**Data for review**
(* agent/memory/postgres/store.go:339-371: cells fields in scanRow *)
Definition scan_cell (c : columnInfo) (cell : PgCell) (base : GoVal) : res GoVal :=
  match IsJSONB c, cell with
  | false, CValue v => Ok v
  | true, CBytes raw =>
      if bool_decide (raw = "") then Ok base
      else match json_Unmarshal (fd_type (field_of c)) raw with Some v => Ok v | None => Err (ENew "unmarshal jsonb field") end
  | _, _ => Err (ENew "cannot scan")
  end.

Fixpoint scan_cells (cs : list columnInfo) (cells : list PgCell) (value : list GoVal) : res (list GoVal) :=
  match cs, cells with
  | c :: cs, cell :: cells =>
      letr v := scan_cell c cell (value_of value c) in scan_cells cs cells (<[FieldIndex c := v]> value)
  | [], [] => Ok value
  | _, _ => Err (ENew "number of field descriptions must equal number of destinations")
  end.

(* agent/memory/postgres/store.go: Store.scanRow *)
Definition scanRow (row : list PgCell * Ranking.float) : res (list GoVal * Ranking.float) :=
  letr value := scan_cells (Columns (ps_schema s)) row.1 (zero_value (ps_fields s)) in Ok (value, row.2).

Fixpoint scan_rows (rows : list (list PgCell * Ranking.float)) : res (list (SemanticMemory.Entry (list GoVal))) :=
  match rows with
  | [] => Ok []
  | row :: rows =>
      match scanRow row with
      | Err e => Err (EWrap "postgres: scan" e)
      | Ok (value, similarity) => letr rest := scan_rows rows in Ok (mkEntryT (extractPK value) value similarity :: rest)
      end
  end.

(* agent/memory/postgres/store.go: Store.Recall *)
Definition Recall (identity : string) (q : PgQuery) : PM (list (SemanticMemory.Entry (list GoVal))) :=
  if bool_decide (identity = "") then p_ret (pg_error "identity must not be empty")
  else
    let+ st := p_ret (buildRecallQuery q) in
    let+ embedding := p_wrap "postgres: embed query" (p_embed (pq_Text q)) in
    let+ rows := p_wrap "postgres: query" (Query (st.1, PVector (float64sToFloat32 embedding) :: PGo (VString identity) :: st.2)) in
    p_ret (letr results := scan_rows rows.1 in
           match rows.2 with Some err => Err (EWrap "postgres: rows" err) | None => Ok results end).

(* agent/memory/postgres/store.go: Store.Update *)
Definition Update (identifier id : string) (value : list GoVal) : PM unit :=
  if bool_decide (identifier = "") then p_ret (pg_error "identifier must not be empty")
  else if bool_decide (id = "") then p_ret (pg_error "id must not be empty")
  else if bool_decide (PKIndex (ps_schema s) = None) then p_ret (pg_error "struct has no pk field; cannot update by id")
  else
    let value := setIdentifierField value identifier in
    let content := extractContent value in
    if bool_decide (content = "") then p_ret (pg_error "content field is empty")
    else
      let+ embedding := p_wrap "postgres: embed" (p_embed content) in
      let+ st := p_ret (update_statement identifier id value embedding) in
      let+ affected := p_wrap "postgres: update" (Exec st) in
      p_ret (if bool_decide (affected = 0) then pg_error "entry not found" else Ok tt).

(* agent/memory/postgres/store.go: Store.ForgetAll *)
Definition ForgetAll (identifier : string) : PM unit :=
  if bool_decide (identifier = "") then p_ret (pg_error "identifier must not be empty")
  else let+ _ := p_wrap "postgres: forget all" (Exec (forget_all_statement identifier)) in p_ret (Ok tt).

(* agent/memory/postgres/store.go: Store.Forget *)
Definition Forget (identifier id : string) : PM unit :=
  if bool_decide (identifier = "") then p_ret (pg_error "identifier must not be empty")
  else if bool_decide (id = "") then p_ret (pg_error "id must not be empty")
  else if bool_decide (PKIndex (ps_schema s) = None) then p_ret (pg_error "struct has no pk field; cannot forget by id")
  else let+ _ := p_wrap "postgres: forget" (Exec (forget_statement identifier id)) in p_ret (Ok tt).

(** * Tools

    The parameters are those of the in-process store's tools. *)
Context (invocation : HandlerCtx -> Invocation).
Context (unmarshal_value : RawMessage -> res (list GoVal)) (unmarshal_id : RawMessage -> res string) (unmarshal_query : RawMessage -> res (string * Z)).
Context (show_value : list GoVal -> res string) (show_score : Ranking.float -> string) (type_schema : GoTyp -> list (string * GoAny)).

(** A field of the input schema: its JSON name, unless its tags exclude it. *)
(* agent/memory/postgres/schema.go:203-237: name of a field in GenerateInputSchema *)
Definition input_name (f : Field) : option string :=
  if negb (fd_exported f) || bool_decide (fd_db f = "-") then None
  else if negb (bool_decide (fd_db f = "")) &&
          existsb (fun p => bool_decide (trim p ∈ ["pk"; "identifier"; "noinput"])) (tail (split_comma (fd_db f))) then None
  else if bool_decide (fd_json f = "") then Some (fd_Name f)
  else match split_comma (fd_json f) with
       | "-" :: _ => None
       | "" :: _ | [] => Some (fd_Name f)
       | n :: _ => Some n
       end.

(* agent/memory/postgres/schema.go:239-251: property of a field in GenerateInputSchema *)
Definition input_property (f : Field) : list (string * GoAny) :=
  let prop := type_schema (fd_type f) in
  let prop := if bool_decide (fd_description f = "") then prop else set_key "description" (AStr (fd_description f)) prop in
  if bool_decide (fd_enum f = "") then prop else set_key "enum" (AArr (map (fun v => AStr (trim v)) (split_comma (fd_enum f)))) prop.

Fixpoint input_schema (fs : list Field) (props : list (string * GoAny)) (required : list string) : list (string * GoAny) * list string :=
  match fs with
  | [] => (props, required)
  | f :: fs =>
      match input_name f with
      | None => input_schema fs props required
      | Some name => input_schema fs (set_key name (AObj (input_property f)) props) (if bool_decide (fd_required f = "true") then required ++ [name] else required)
      end
  end.

(* agent/memory/postgres/schema.go: GenerateInputSchema *)
Definition GenerateInputSchema : list (string * GoAny) * list string := input_schema (ps_fields s) [] [].

Definition pg_update_schema : GoAny :=
  let '(props, required) := GenerateInputSchema in
  let props := set_key "id" (AObj [("type", AStr "string"); ("description", AStr "The ID of the entry to update (from a previous recall).")]) props in
  AObj [("type", AStr "object"); ("properties", AObj props); ("required", if is_nil required then AArr [AStr "id"] else AStrs (required ++ ["id"]))].

Definition pg_tool (cfg : toolCfg) (schema : GoAny) (handler : string -> RawMessage -> PM string) : Tool pworld :=
  mkTool (mkSpec (tc_name cfg) (tc_description cfg) (Some schema))
    (Some (fun ctx input w =>
      match ResolveIdentity (invocation ctx) (tc_scope cfg) with
      | Err e => (([], Err e), w)
      | Ok identity => let '(r, w) := handler identity input w in (([], r), w)
      end)) None None false false None.

(* agent/memory/postgres/tools.go: NewRememberTool *)
Definition NewRememberTool (opts : list (toolCfg -> toolCfg)) : Tool pworld :=
  pg_tool (tool_cfg "remember" "Store a structured memory entry for later recall." opts) (schema_value GenerateInputSchema)
    (fun identity input =>
      let+ value := p_wrap "postgres: unmarshal" (p_ret (unmarshal_value input)) in
      let+ _ := Remember identity value in
      p_ret (Ok "Remembered.")).

(* agent/memory/postgres/tools.go: NewUpdateTool *)
Definition NewUpdateTool (opts : list (toolCfg -> toolCfg)) : Tool pworld :=
  pg_tool (tool_cfg "update" "Update an existing memory entry by its ID." opts) pg_update_schema
    (fun identity input =>
      let+ id := p_ret (unmarshal_id input) in
      let+ value := p_wrap "postgres: unmarshal" (p_ret (unmarshal_value input)) in
      let+ _ := Update identity id value in
      p_ret (Ok "Updated.")).

(* agent/memory/postgres/tools.go: NewForgetTool *)
Definition NewForgetTool (opts : list (toolCfg -> toolCfg)) : Tool pworld :=
  pg_tool (tool_cfg "forget" "Remove a specific memory entry by its ID." opts)
    (AObj [("type", AStr "object");
      ("properties", AObj [("id", AObj [("type", AStr "string"); ("description", AStr "The ID of the memory entry to forget (from a previous recall).")])]);
      ("required", AArr [AStr "id"])])
    (fun identity input =>
      let+ id := p_ret (unmarshal_id input) in
      let+ _ := Forget identity id in
      p_ret (Ok "Forgotten.")).

(* agent/memory/postgres/tools.go: formatResults *)
Fixpoint formatResults (first : bool) (results : list (SemanticMemory.Entry (list GoVal))) : string :=
  match results with
  | [] => ""
  | r :: results =>
      (if first then "" else newline) +:+
      match show_value (en_Value r) with
      | Err _ => "- (marshal error) Score: " +:+ show_score (en_Score r)
      | Ok data => "- " +:+ data +:+ newline +:+ "  ID: " +:+ en_ID r +:+ newline +:+ "  Score: " +:+ show_score (en_Score r)
      end +:+ formatResults false results
  end.

(* agent/memory/postgres/tools.go: NewRecallTool *)
Definition NewRecallTool (opts : list (toolCfg -> toolCfg)) : Tool pworld :=
  pg_tool (tool_cfg "recall" "Retrieve relevant memory entries by semantic similarity." opts)
    (AObj [("type", AStr "object");
      ("properties", AObj [("query", AObj [("type", AStr "string"); ("description", AStr "A natural-language query describing what to recall.")]);
                           ("limit", AObj [("type", AStr "integer"); ("description", AStr "Maximum number of results to return. Defaults to 5.")])]);
      ("required", AArr [AStr "query"])])
    (fun identity input =>
      let+ params := p_ret (unmarshal_query input) in
      let limit := if bool_decide (params.2 = 0) then 5 else params.2 in
      let+ results := Recall identity (mkPgQuery params.1 limit f_zero [] []) in
      p_ret (Ok (if is_nil results then "No relevant memories found." else formatResults true results))).
End Store.

Arguments pworld Rows E : clear implicits.
Arguments mkPworld {Rows E}.
Arguments pw_rows {Rows E}.
Arguments pw_env {Rows E}.
Arguments pw_ext {Rows E}.
Arguments penv Rows : clear implicits.
Arguments mkPenv {Rows}.
Arguments pe_before {Rows}.
Arguments pe_fault {Rows}.
Arguments PgServer Rows : clear implicits.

**Exercise instructions**
In the listing above, find the line containing "letr v := scan_cell" and the line containing "letr value := scan_cells". Output them and every line between, exactly, and nothing else.

**Written response**
      letr v := scan_cell c cell (value_of value c) in scan_cells cs cells (<[FieldIndex c := v]> value)
  | [], [] => Ok value
  | _, _ => Err (ENew "number of field descriptions must equal number of destinations")
  end.

(* agent/memory/postgres/store.go: Store.scanRow *)
Definition scanRow (row : list PgCell * Ranking.float) : res (list GoVal * Ranking.float) :=
  letr value := scan_cells (Columns (ps_schema s)) row.1 (zero_value (ps_fields s)) in Ok (value, row.2).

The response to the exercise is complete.